The four warning signs of faux-fancy cuisine

Traveled to a big tourist city last week. After three days of ghastly airline, airport, and convention center food, I splurged on a fancy hotel restaurant that billed its cuisine as “local” (or at least, “regional”).

What a hideous and expensive mistake.

There are more and more of these tourist-targetting restaurants that serve faux-fancy cuisine. Some executive chef comes in and designs a menu, then leaves. A team of low-end cooks slavishly follow the assembly directions, with no modifications based on the quality of the actual ingredients.

I don’t know what was worse that night — the horribly, flabby, thawed shrimp passed off as local or the beautiful fresh scallops tainted with painted-on high-sodium artificial smoke before being seared in a pan of questionable grease.

Avoid these places like the plague.

The watermelon dish

The watermelon dish

Your first clue is the menu: Each dish has three ingredients that, in juxtaposition, raise the eyebrows rather than whet the palate. Watermelon chunks topped with large balls of goat cheese with a side of onions and orchids, anyone?

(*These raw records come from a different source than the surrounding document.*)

(** C8: a role row for a user is written by that user only -- anyone
    else's insert, the first included, is refused by the INSERT policy, and
    a command that changes a user's roles is that user's own first insert;
    the first insert by the user goes through; once the user has a role,
    another insert for that user is refused by the unique index (SQLSTATE
    23505) and leaves the table as it was, and no command of the
    application changes the user's role; the table admits neither UPDATE
    nor DELETE. *)
Theorem C8_role_written_once (d : Db) (user_id : uuid) :
  (forall uid gen role,
      uid <> Some user_id ->
      insert_user_roles uid gen user_id role d = (Some insufficient_privilege, d))
  /\ (forall c,
         roles_of user_id (snd (exec c d)) <> roles_of user_id d ->
         exists gen role,
           c = SetRole (Some user_id) gen user_id role
           /\ fst (exec c d) = None
           /\ roles_of user_id d = []
           /\ roles_of user_id (snd (exec c d)) = [role])
  /\ (forall gen role,
         roles_of user_id d = [] ->
         (forall r, In r (user_roles d) -> ur_id r <> gen) ->
         insert_user_roles (Some user_id) gen user_id role d
         = (None, set_user_roles (user_roles d ++ [mk_user_role gen user_id role]) d)
         /\ roles_of user_id
              (snd (insert_user_roles (Some user_id) gen user_id role d))
            = [role])
  /\ (forall existing,
         In existing (roles_of user_id d) ->
         (forall gen role,
             insert_user_roles (Some user_id) gen user_id role d
             = (Some unique_violation, d))
         /\ (forall cs, roles_of user_id (run cs d) = roles_of user_id d))
  /\ (forall uid where_ role, update_user_roles uid where_ role d = (None, d))
  /\ (forall uid where_, delete_user_roles uid where_ d = (None, d)).
Proof.
  split; [|split; [|split; [|split; [|split]]]].
  - intros uid gen role Hne. unfold insert_user_roles, Policy.user_roles_insert_check.
    simpl. destruct (sql_eq uid (Some user_id)) eqn:E; [|reflexivity].
    apply sql_eq_true in E as [x [-> Hx]]. congruence.
  - intros c. apply exec_changes_role.
  - intros gen role Hnone Hfresh.
    assert (E : insert_user_roles (Some user_id) gen user_id role d
                = (None,
                   set_user_roles (user_roles d ++ [mk_user_role gen user_id role]) d)).
    { unfold insert_user_roles, Policy.user_roles_insert_check.
      simpl. rewrite String.eqb_refl. simpl.
      rewrite existsb_false; [reflexivity|].
      intros r Hin. apply orb_false_iff. split.
      - apply String.eqb_neq. now apply Hfresh.
      - now apply (roles_of_empty user_id d). }
    rewrite E. split; [reflexivity|].
    simpl. unfold roles_of in *. simpl. rewrite filter_app, map_app, Hnone.
    simpl. now rewrite String.eqb_refl.
  - intros existing Hhas. split.
    + intros gen role. unfold insert_user_roles, Policy.user_roles_insert_check.
      simpl. rewrite String.eqb_refl. simpl.
      apply roles_of_nonempty in Hhas. apply existsb_exists in Hhas as [r [Hin Hr]].
      assert (C : existsb
        (fun r0 => String.eqb (ur_id r0) gen || String.eqb (ur_user_id r0) user_id)
        (user_roles d) = true).
      { apply existsb_exists. exists r. split; [assumption|]. rewrite Hr.
        apply orb_true_r. }
      now rewrite C.
    + intros cs. now apply run_keeps_role with existing.
  - intros uid where_ role. unfold update_user_roles.
    rewrite rls_update_no_target.
    + now rewrite set_user_roles_same.
    + intros r _. unfold no_policy. apply andb_false_r.
  - intros uid where_. unfold delete_user_roles.
    assert (E : forall t : list user_roles_row,
               rls_delete
                 (fun r => where_ r && Policy.user_roles_select uid r && no_policy uid r)
                 t = t).
    { unfold rls_delete, no_policy.
      induction t as [|r t IH]; simpl; [reflexivity|].
      rewrite andb_false_r. simpl. now rewrite IH. }
    rewrite E. now rewrite set_user_roles_same.
Qed.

The second clue is the dinnerware: Gigantic white plates in weird shapes — rectangular, triangular, trapezoidal. Give me a break.

Sauce overkill

Sauce overkill

The third clue is the sauces: Salty, fatty and so highly flavored with hot pepper, mustard, or spices that they obliterate any flavor that the main dish might ever have had.

Finally, the damning fourth clue: A gluey version of balsamic vinegar zig-zagged artistically over your food and the trapezoidal plate. For dessert, it’s raspberry-balsamic glue for the zig-zag.

The scallop travesty (note balsamic zigzag)

The scallop travesty (note balsamic zigzag)

I wanted to cry — particularly for what must have been delightful scallops before they were poisoned with artificial smoke flavoring.

The next day I set out on the road and found myself in a small rural community. At 12:30 p.m. the downtown burger pub was filled with people drinking like fish (cocktails AND mugs of beer?). I got the basic lunch — a hamburger that could have fed three people, a mountain of fries, and a 24-oz. plastic glass of ice-cold Coca-Cola.

I ate the beef patty (quite good) and the tomato slice (fresh, and local) and had a few sips of Coke. You know what? It was about 10 times better than the previous night’s dinner. And so was the service.